Chenar salió de la trastienda; su rango no le autorizaba a discutir más tiempo con un mercader, incluso si su pasión por los jarrones era conocida por todos.
¿Tenía que informar al diplomático Acha de esta alianza secreta con el enemigo hitita? No, sería un error. Chenar juzgó preferible compartimentar al máximo su red de partidarios; así maniobraría con mayor eficacia y paliaría eventuales deficiencias.
Bajo la suave sombra de un sicomoro, la reina Tuya escribía la crónica del reinado de Seti. Rememoraba las hazañas de una época bendita durante la cual Egipto había conocido la dicha y la paz. Cada uno de los pensamientos de su marido, cada uno de sus gestos se habían grabado en su memoria.
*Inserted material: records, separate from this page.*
(** One entry per result of each fetched file. *)
Definition outcomes {R} (code : changed_file -> Z)
    (results_of : changed_file -> list R) (fs : list changed_file)
  : list (string * R) :=
  flat_map (fun f => map (pair (filename f)) (results_of f))
           (List.filter (fetched code) fs).

(** What the loop over the candidates logs. *)
Definition validation_events (code : changed_file -> Z) (fs : list changed_file)
  : list event :=
  flat_map
    (fun f =>
       if fetched code f
       then [Info (Validating (filename f)); Info (Validation_complete (filename f))]
       else [Error (Failed_to_fetch (filename f) (code f))])
    fs.

(** The part of the comment that [post_comment] writes for one result of
    [file], from the ranks and messages of its summary. *)
Definition section_text (file : string) (ranks : string * string * string)
  : string :=
  let '(barcode_rank, full_rank, messages) := ranks in
  ("### " +:+ file +:+ nl
   +:+ "Barcode Rank: " +:+ barcode_rank +:+ nl
   +:+ "Full Rank: " +:+ full_rank +:+ nl
   +:+ "Messages:" +:+ nl +:+ messages +:+ nl +:+ nl)%string.

(** ** Worlds and runs *)

(** The world with the exit statuses of git masked: every completed run
    of git reports 0. *)
Definition drop_exit_status {W R} (E : Env W R) : Env W R := {|
  clock := clock E;
  api_open_prs := api_open_prs E;
  api_pr_files := api_pr_files E;
  os_chdir := os_chdir E;
  git_fetch := fun b n w =>
    match git_fetch E b n w with
    | (Returns _, w') => (Returns 0, w')
    | (Raises e, w') => (Raises e, w')
    end;
  git_checkout := fun n w =>
    match git_checkout E n w with
    | (Returns _, w') => (Returns 0, w')
    | (Raises e, w') => (Raises e, w')
    end;
  requests_get := requests_get E;
  os_mkdir := os_mkdir E;
  write_file := write_file E;
  validate_fasta := validate_fasta E;
  calculate_ranks := calculate_ranks E;
  requests_post := requests_post E;
  time_sleep := time_sleep E
|}.

Section Vocabulary.
Context {W R : Type} (E : Env W R).

(** One step of the world: a call to any collaborator. *)
Inductive env_step : W -> W -> Prop :=
  | step_open_prs w : env_step w (snd (api_open_prs E w))
  | step_pr_files n w : env_step w (snd (api_pr_files E n w))
  | step_chdir w : env_step w (snd (os_chdir E w))
  | step_git_fetch b n w : env_step w (snd (git_fetch E b n w))
  | step_git_checkout n w : env_step w (snd (git_checkout E n w))
  | step_get url w : env_step w (snd (requests_get E url w))
  | step_mkdir p w : env_step w (snd (os_mkdir E p w))
  | step_write f c w : env_step w (snd (write_file E f c w))
  | step_validate f w : env_step w (snd (validate_fasta E f w))
  | step_post n c w : env_step w (snd (requests_post E n c w))
  | step_sleep s w : env_step w (time_sleep E s w).

(** The wall clock never goes back while the collaborators work. *)
Definition clock_monotone : Prop :=
  forall w w', env_step w w' -> clock E w <= clock E w'.

(** A request the remote lists as open in some world. *)
Definition listed (n : Z) : Prop :=
  exists w prs pr,
    fst (api_open_prs E w) = Returns (Array prs) /\ In pr prs /\ number pr = n.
Había estado atenta tanto a sus esperanzas como a sus angustias y había resguardado el recuerdo de los momentos de intimidad durante los cuales sus almas se habían unido.
En su frágil silueta, Seti sobrevivía.
Cuando vio a Ramsés venir hacia ella, Tuya percibió el poder intacto del rey difunto. En la persona del joven faraón no había ninguna de las fisuras que afectaban a la mayoría de los seres; estaba tallado en un solo bloque, como un obelisco, y parecía capaz de resistir cualquier tormenta. La fuerza de la juventud aún se añadía a esta apariencia de invulnerabilidad.
Ramsés besó las manos de su madre y se sentó a su derecha.
—Escribes durante todo el día.
—E incluso por la noche. ¿Me perdonarás si olvido algún detalle? Pareces inquieto.
Tuya leía en él con tanta rapidez.
—El gran sacerdote de Amón desafía la autoridad del rey.
—Seti lo había previsto. Tarde o temprano, este conflicto era inevitable.
—¿Cómo habría actuado?
—¿No lo sabes? Sólo existe una línea de conducta posible.
—Nefertari opina lo mismo.
—Ella es reina de Egipto, Ramsés, y, como toda reina, guardiana de la Regla.
—¿No predicas la moderación?
—Cuando es necesario preservar la coherencia del país, la moderación no tiene lugar.
—Destituir a un gran sacerdote de Amón provocará terribles conflictos.
—¿Quién reina, hijo mío: tú o él?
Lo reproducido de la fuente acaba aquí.